The mission of ANSS is to provide accurate and timely data and information products for seismic events, including their effects on buildings and structures, employing modern monitoring methods and technologies.

This mission serves a basic function of the National Earthquake Hazards Reduction Program (NEHRP) , and drives the four basic goals of the planned system:

  1. Establish and maintain an advanced infrastructure for seismic monitoring throughout the United States that operates with high performance standards, gathers critical technical data, and effectively provides information products and services to meet the Nation's needs. An Advanced National Seismic System should consist of modern seismographs, communication networks, data processing centers, and well-trained personnel; such an integrated system would constantly record and analyze seismic data and provide timely and reliable information on earthquakes and other seismic disturbances.
  2. Continuously monitor earthquakes and other seismic disturbances throughout the UnitedStates, including earthquakes that may cause a tsunami or precede a volcanic eruption, with special focus on regions of moderate to high hazard and risk.
  3. Thoroughly measure strong earthquake shaking at ground sites and in buildings and critical structures. Focus should be in urban areas and near major active fault zones to gather greatly needed data and information for reducing earthquake impacts on buildings and structures.
  4. Automatically broadcast information when a significant earthquake occurs, for immediate assessment of its impact. Where feasible, for sites at distance from the epicenter, broadcast an early warning seconds before strong shaking arrives. Provide similar capabilities for automated warning and alert for tsunamis and volcanic eruptions.

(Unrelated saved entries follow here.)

(** ** loadTasks *)

(** C7: when the file is absent, cannot be read or does not parse,
    [loadTasks] returns the empty sequence; it does not throw or end the
    process.  Nothing is printed for an absent file; a read or parse failure
    is reported by one line on the error channel.  Whatever the handler does
    next, it does with the empty sequence. *)
Theorem load_failure_absorbed (e : env) (w : world) :
  load_failure w ->
  run (loadTasks e) w = Return [] w (load_report e w)
  /\ (tasks_file w = Absent -> load_report e w = [])
  /\ (tasks_file w <> Absent ->
      exists message,
        load_report e w = [Stderr (js "❌ Error loading tasks: " ++ message)])
  /\ forall (A : Type) (k : list Task -> M A) (out : list line),
       (tasks <- loadTasks e ;; k tasks) w out = k [] w (out ++ load_report e w).
Proof.
  intros Hfail.
  assert (Hrun : forall out, loadTasks e w out = Return [] w (out ++ load_report e w)).
  { intros out. unfold load_failure in Hfail.
    unfold loadTasks, load_report, try_catch, bind, fs_existsSync, fs_readFileSync,
      JSON_parse, as_tasks, console_error, ret.
    destruct (tasks_file w) as [|message|text] eqn:E; cbn; rewrite ?E; cbn.
    - now rewrite app_nil_r.
    - reflexivity.
    - rewrite Hfail. reflexivity. }
  split; [apply (Hrun [])|]. split; [|split].
  - intros E. unfold load_report. now rewrite E.
  - intros Hpresent. unfold load_report. unfold load_failure in Hfail.
    destruct (tasks_file w) as [|message|text]; [congruence| |].
    + now exists message.
    + rewrite Hfail. now exists (SyntaxError_message e text).
  - intros A k out. unfold bind. now rewrite Hrun.
Qed.

Lemma load_failure_absorbed_witness :
  run (loadTasks sample_env) corrupt_world
  = Return [] corrupt_world
      [Stderr (js "❌ Error loading tasks: Unexpected token in JSON")]
  /\ run (commands.list sample_env []) corrupt_world
     = Return tt corrupt_world
         [Stderr (js "❌ Error loading tasks: Unexpected token in JSON");
          Stdout (js "📋 No tasks found. Add some with " ++ JSString.dquote
                    ++ js "taskly add <task>" ++ JSString.dquote)].
Proof.
  assert (Hfail : load_failure corrupt_world) by (vm_compute; reflexivity).
  destruct (load_failure_absorbed sample_env corrupt_world Hfail) as (W1 & _ & _ & W2).
  split.
  - vm_compute in W1. vm_compute. exact W1.
  - specialize (W2 unit (fun tasks =>
      if (List.length tasks =? 0)%nat then
        console_log (js "📋 No tasks found. Add some with " ++ JSString.dquote
                       ++ js "taskly add <task>" ++ JSString.dquote)
      else ret tt) []).
    vm_compute in W2. vm_compute. exact W2.
Defined.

To achieve these goals, ANSS will establish nationwide network of over 7000 earthquake sensor systems, serving all areas of the country subject to earthquake hazards and providing dense coverage in 26 at-risk urban areas (see map). Sensors will be located both in the ground and in buildings and other structures.

The system will provide real-time earthquake information for emergency response personnel, provide engineers with information about building and site response to strong shaking, and provide scientists with high-quality data needed to understand earthquake processes and structure and dynamics of the solid earth.